Untuk menyikapi kemajuan teknologi tersebut hendaknya orang tua dan guru dapat
bersikap bijak. Penggunaan gawai semestinya dapat dimanfaatkan sebagai
fasilitas pembelajaran.
Menurut pakar
pendidikan, pembelajaran pada dasarnya adalah perubahan yang bertahan lama
dalam perilaku, atau dalam kapasitas berperilaku dengan cara tertentu, yang
dihasilkan dari praktik atau bentuk-bentuk pengalaman lainnya. Dalam konsep
pembelajaran ini ada 3 kriteria : pembelajaran melibatkan perubahan,
pembelajaran bertahan lama seiring dengan waktu, dan pembelajaran terjadi
melalui pengalaman.
Seorang siswa
dikatakan belajar jika ada perubahan perilaku, misalnya dari tidak bisa menjadi
bisa, hasil akhir biasanya kita ambil sebagai bahan penilaian hasil belajar.
Perubahan tersebut pula seyogyanya bertahan lama, misalnya seorang siswa mampu
meloncat sejauh 3 m, maka apabila diminta mengulangi dia harus bisa
melakukannya lagi. Sedangkan kriteria pembelajaran melalui pengalaman ini
sebenarnya dasar dari teori konstruktivisme, dimana siswa mendapatkan
pengetahuannya dari lingkungan, melalui pengamatan, pemecahan masalah
sehari-hari, dll.
Menurut seorang
pakar pendidikan, Dr. Pamela Phelps, selain memori emosi juga dapat
membantu mengarahkan perhatian siswa dalam pembelajaran. Hal ini juga didukung
oleh Judy Willis, seorang guru sekaligus
neurolog, dalam tulisannya menyatakan
bahwa ada bagian dalam otak yang disebut amigdala.
Ketika seorang siswa merasa tak berdaya dan gelisah, maka amigdala ini akan berada dalam kondisi stress, takut atau terlalu
teraktifkan karena gelisah. Hal ini menyebabkan informasi baru yang masuk ke
wilayah penerima sensor inderawi di dalam otak tidak bisa melewati amigdala
untuk mendapatkan akses menuju sirkuit memori.
Pernyataan
Phelps dan Dr Willis ini menginspirasi penulis untuk bagaimana mengemas
pembelajaran menjadi menyenangkan, bukan sesuatu momok yang menakutkan. Apalagi
penulis mengampu mata pelajaran IPA yang oleh sebagian siswa dianggap sulit.
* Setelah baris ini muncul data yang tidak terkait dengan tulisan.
(* ===== verification/Inventory.v ===== *)
(** * The idempotency filter (internal/inventory/idempotency_table.go)

    A concurrent map from event identifiers to expiry instants.  The atomic
    steps are [LoadOrStore] and one visit of the cleanup's [Range]; ten
    workers, the gossip handler and the cleanup interleave them freely, so
    the properties are about arbitrary lists of steps.  Instants and
    durations are nanoseconds. *)

From S2P Require Import Prelude GoStd Flow.
Local Open Scope Z_scope.

Record IdempotencyFilter : Type := mkFilter {
  seen : gmap string Z;
  ttl : Z;
}.

Definition set_seen (m : gmap string Z) (f : IdempotencyFilter) : IdempotencyFilter :=
  mkFilter m (ttl f).

Definition NewIdempotencyFilter (ttl : Z) : IdempotencyFilter := mkFilter ∅ ttl.

(** [CheckAndAdd] at the instant [now]: [LoadOrStore] keeps the value of a
    key that is there. *)
Definition CheckAndAdd (now : Z) (eventID : string) : go IdempotencyFilter bool :=
  f ← get;
  match seen f !! eventID with
  | Some _ => mret false
  | None => modify (set_seen (<[eventID := now + ttl f]> (seen f))) ;; mret true
  end.

(** The function [Range] calls on a key.  The load and the [Delete] are one
    step: the filter has one cleanup goroutine, nobody else deletes, and
    [LoadOrStore] does not overwrite, so the entry cannot change in between. *)
Definition cleanup_visit (now : Z) (key : string) : go IdempotencyFilter () :=
  f ← get;
  match seen f !! key with
  | Some expiry =>
    if expiry <? now then modify (set_seen (delete key (seen f))) else mret ()
  | None => mret ()
  end.

(** One tick of [cleanupWorker]: [now] is read once, [keys] is the order in
    which [Range] visits. *)
Definition cleanup_round (now : Z) (keys : list string) : go IdempotencyFilter () :=
  go_for (cleanup_visit now) keys.

(** ** Interleavings *)

Inductive filter_op : Type :=
| FAdd (now : Z) (eventID : string)
| FVisit (now : Z) (key : string).

Definition op_now (o : filter_op) : Z := match o with FAdd now _ | FVisit now _ => now end.

(** The answer is [None] for a step of the cleanup. *)
Definition filter_step (o : filter_op) : go IdempotencyFilter (option bool) :=
  match o with
  | FAdd now id => b ← CheckAndAdd now id; mret (Some b)
  | FVisit now key => cleanup_visit now key ;; mret None
  end.

Definition filter_run (ops : list filter_op) : go IdempotencyFilter (list (option bool)) :=
  go_map filter_step ops.

Definition is_add (id : string) (o : filter_op) : bool :=
  match o with FAdd _ id' => bool_decide (id' = id) | FVisit _ _ => false end.

(** The answers to the calls with [id], in order. *)
Definition answers (id : string) (ops : list filter_op) (rs : list (option bool)) : list bool :=
  omap (λ p, if is_add id (fst p) then snd p else None) (zip ops rs).

(** ** Lemmas *)

Lemma CheckAndAdd_eq now id f :
  CheckAndAdd now id f =
    match seen f !! id with
    | Some _ => (Ret false, f)
    | None => (Ret true, set_seen (<[id := now + ttl f]> (seen f)) f)
    end.
Proof. unfold CheckAndAdd. go_unfold. by destruct (seen f !! id). Qed.

(** The entries the cleanup takes. *)
Definition stale (now expiry : Z) : bool := expiry <? now.

Lemma cleanup_visit_eq now key f :
  cleanup_visit now key f = (Ret (), set_seen (snd (take_one (stale now) key (seen f))) f).
Proof.
  unfold cleanup_visit, take_one, stale. go_unfold.
  destruct (seen f !! key) as [e|]; [destruct (e <? now)|]; by destruct f.
Qed.

Lemma take_one_none now key m k :
  m !! k = None → snd (take_one (stale now) key m) !! k = None.
Proof. intros H. apply eq_None_not_Some. intros [e [He _]%take_one_left]. congruence. Qed.

Lemma filter_step_total o f : ∃ r f', filter_step o f = (Ret r, f') ∧ ttl f' = ttl f.
Proof.
  destruct o as [now id|now key]; unfold filter_step; go_unfold.
  - rewrite CheckAndAdd_eq. destruct (seen f !! id); by eexists _, _.
  - rewrite cleanup_visit_eq. by eexists _, _.
Qed.

(** An entry that has not expired survives a step, and refuses its own
    identifier. *)
Lemma filter_step_known o f id e :
  seen f !! id = Some e → op_now o ≤ e →
  ∃ r f', filter_step o f = (Ret r, f') ∧ seen f' !! id = Some e ∧
    (is_add id o = true → r = Some false).
Proof.
  intros He Ht. destruct o as [now id'|now key]; unfold filter_step; go_unfold; simpl in *.
  - rewrite CheckAndAdd_eq. destruct (decide (id' = id)) as [->|Hne].
    + rewrite He. by eexists _, _.
    + destruct (seen f !! id'); (eexists _, _; split_and!; [done| |]).
      * done.
      * intros H. by apply bool_decide_eq_true in H.
      * simpl. by rewrite lookup_insert_ne.
      * intros H. by apply bool_decide_eq_true in H.
  - rewrite cleanup_visit_eq. eexists _, _. split_and!; [done| |done]. simpl.
    apply take_one_left. split; [done|]. unfold stale. intros ?. lia.
Qed.

(** A step that is not an attempt on [id] cannot make [id] known. *)
Lemma filter_step_unknown o f id :
  seen f !! id = None → is_add id o = false →
  ∃ r f', filter_step o f = (Ret r, f') ∧ seen f' !! id = None ∧ ttl f' = ttl f.
Proof.
  intros He Ho. destruct o as [now id'|now key]; unfold filter_step; go_unfold; simpl in *.
  - apply bool_decide_eq_false in Ho. rewrite CheckAndAdd_eq.
    destruct (seen f !! id'); (eexists _, _; split_and!; [done| |done]); [done|].
    simpl. by rewrite lookup_insert_ne.
  - rewrite cleanup_visit_eq. eexists _, _. split_and!; [done| |done]. by apply take_one_none.
Qed.

Lemma answers_cons id o ops r rs :
  answers id (o :: ops) (r :: rs) =
    match (if is_add id o then r else None) with
    | Some b => b :: answers id ops rs
    | None => answers id ops rs
    end.
Proof. done. Qed.

Lemma run_known ops f id e :
  seen f !! id = Some e → Forall (λ o, op_now o ≤ e) ops →
  ∃ rs f', filter_run ops f = (Ret rs, f') ∧ seen f' !! id = Some e ∧
    Forall (λ b, b = false) (answers id ops rs).
Proof.
  revert f. unfold filter_run. induction ops as [|o ops IH]; intros f He Ht.
  { exists [], f. by split_and!. }
  apply Forall_cons in Ht as [Ho Ht].
  destruct (filter_step_known o f id e He Ho) as (r & f1 & E1 & H1 & Hr).
  destruct (IH f1 H1 Ht) as (rs & f2 & E2 & H2 & Ha). exists (r :: rs), f2.
  split; [by eapply go_map_cons|]. split; [done|]. rewrite answers_cons.
  destruct (is_add id o); [|done]. rewrite Hr by done. by constructor.
Qed.

(** ** The properties *)

(** C28: whatever the interleaving of the workers' calls and of the cleanup's
    visits, among all the calls with one new identifier made within [ttl] of
    each other exactly the first is told the event is new. *)
Theorem dedup_exactly_once f id t0 ops :
  seen f !! id = None → Forall (λ o, t0 ≤ op_now o ≤ t0 + ttl f) ops →
  ∃ rs f', filter_run ops f = (Ret rs, f') ∧
    (answers id ops rs = [] ∨
     ∃ bs, answers id ops rs = true :: bs ∧ Forall (λ b, b = false) bs) ∧
    (existsb (is_add id) ops = true → answers id ops rs ≠ []).
Proof.
  revert f. induction ops as [|o ops IH]; intros f Hn Ht.
  { exists [], f. split_and!; [done|by left|done]. }
  apply Forall_cons in Ht as [Ho Ht]. destruct (is_add id o) eqn:Ea.
  - destruct o as [now id'|]; [|done]. simpl in Ea, Ho. apply bool_decide_eq_true in Ea as ->.
    assert (filter_step (FAdd now id) f = (Ret (Some true), set_seen (<[id := now + ttl f]> (seen f)) f)) as E1.
    { unfold filter_step. go_unfold. by rewrite CheckAndAdd_eq, Hn. }
    destruct (run_known ops (set_seen (<[id := now + ttl f]> (seen f)) f) id (now + ttl f))
      as (rs & f2 & E2 & _ & Ha).
    { apply lookup_insert_eq. }
    { eapply Forall_impl; [exact Ht|]. simpl. intros; lia. }
    exists (Some true :: rs), f2. rewrite answers_cons. simpl. rewrite bool_decide_eq_true_2 by done.
    split_and!; [by eapply go_map_cons| |done]. right. by exists (answers id ops rs).
  - destruct (filter_step_unknown o f id Hn Ea) as (r & f1 & E1 & H1 & Et).
    destruct (IH f1 H1) as (rs & f2 & E2 & Ha & Hne); [by rewrite Et|].
    exists (r :: rs), f2. rewrite answers_cons. cbn [existsb]. rewrite Ea.
    split_and!; [by eapply go_map_cons|done|done].
Qed.

Lemma dedup_exactly_once_witness :
  let ops := [FAdd 10 "a"; FVisit 20 "a"; FAdd 30 "b"; FAdd 60 "a"; FAdd 61 "a"] in
  ∃ rs f', filter_run ops (NewIdempotencyFilter 60) = (Ret rs, f') ∧ answers "a" ops rs ≠ [].
Proof.
  intros ops. destruct (dedup_exactly_once (NewIdempotencyFilter 60) "a" 5 ops)
    as (rs & f' & E & _ & Hne).
  - done.
  - repeat constructor; simpl; lia.
  - exists rs, f'. split; [exact E|]. by apply Hne.
Defined.

Lemma cleanup_round_eq now keys f :
  cleanup_round now keys f = (Ret (), set_seen (snd (take_all (stale now) keys (seen f))) f).
Proof.
  revert f. unfold cleanup_round. induction keys as [|k keys IH]; intros f; [by destruct f|].
  cbn [go_for]. rewrite (go_bind_run _ _ _ _ _ (cleanup_visit_eq now k f)), IH, take_all_cons. done.
Qed.

(** A tick of the cleanup forgets exactly the entries whose instant has
    passed, in whatever order [Range] visits the keys, and touches no other:
    afterwards an expired identifier counts as new again, and one that has
    not expired is still refused. *)
Lemma cleanup_exact now keys f :
  (∀ k, is_Some (seen f !! k) → k ∈ keys) →
  ∃ f', cleanup_round now keys f = (Ret (), f') ∧
    (∀ k e, seen f' !! k = Some e ↔ seen f !! k = Some e ∧ now ≤ e) ∧
    (∀ k t, go_val (CheckAndAdd t k) f' =
       Ret match seen f !! k with Some e => e <? now | None => true end).
Proof.
  intros Hk. rewrite cleanup_round_eq. eexists. split; [done|].
  assert (∀ k e, snd (take_all (stale now) keys (seen f)) !! k = Some e ↔
    seen f !! k = Some e ∧ now ≤ e) as Hleft.
  { intros k e. rewrite take_all_covers by done. unfold stale. by rewrite Z.ltb_ge. }
  split; [exact Hleft|]. intros k t. unfold go_val. rewrite CheckAndAdd_eq. simpl.
  destruct (snd (take_all (stale now) keys (seen f)) !! k) as [e|] eqn:E.
  - apply Hleft in E as [-> He]. by rewrite (proj2 (Z.ltb_ge e now) He).
  - destruct (seen f !! k) as [e|] eqn:Es; [|done].
    destruct (Z.ltb_spec e now) as [|Hge]; [done|].
    assert (snd (take_all (stale now) keys (seen f)) !! k = Some e) by (by apply Hleft). congruence.
Qed.

Lemma cleanup_exact_witness :
  let f := mkFilter (<["a" := 50]> (<["b" := 70]> ∅)) 60 in
  ∃ f', cleanup_round 60 ["b"; "a"] f = (Ret (), f') ∧
    go_val (CheckAndAdd 61 "a") f' = Ret true ∧ go_val (CheckAndAdd 61 "b") f' = Ret false.
Proof.
  intros f. destruct (cleanup_exact 60 ["b"; "a"] f) as (f' & E & _ & H).
  - intros k. simpl. rewrite !lookup_insert, lookup_empty. repeat case_decide; subst.
    + intros _. right. by left.
    + intros _. by left.
    + by intros [? [=]].
  - exists f'. split; [exact E|]. by rewrite !H.
Defined.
Prinsip yang ingin ditekankan disini adalah bahwa belajar haruslah sesuatu yang
menyenangkan, dapat dilakukan dengan rileks, dan dekat dengan kehidupan
anak-anak (siswa). Diharapkan pembelajaran yang menyenangkan dapat mempermudah otak dalam menyimpan informasi ke
memori jangka panjang. Dalam artikel ini penulis menggunakan media sosial
Facebook dalam pembelajaran IPA. Facebook ini digunakan untuk mendapatkan feedback dari siswa mengenai daya serap
materi yang telah disampaikan guru berupa pengumpulan artikel setiap akhir KD (Kompetensi Dasar) maupun berupa mind map ringkasan materi yang sudah
diterima siswa. Selain itu guru juga dapat menggunakan fasilitas chatting untuk
membahas materi-materi yang kurang jelas.
Saat ini
facebook merupakan salah satu media sosial yang cukup akrab di kalangan siswa.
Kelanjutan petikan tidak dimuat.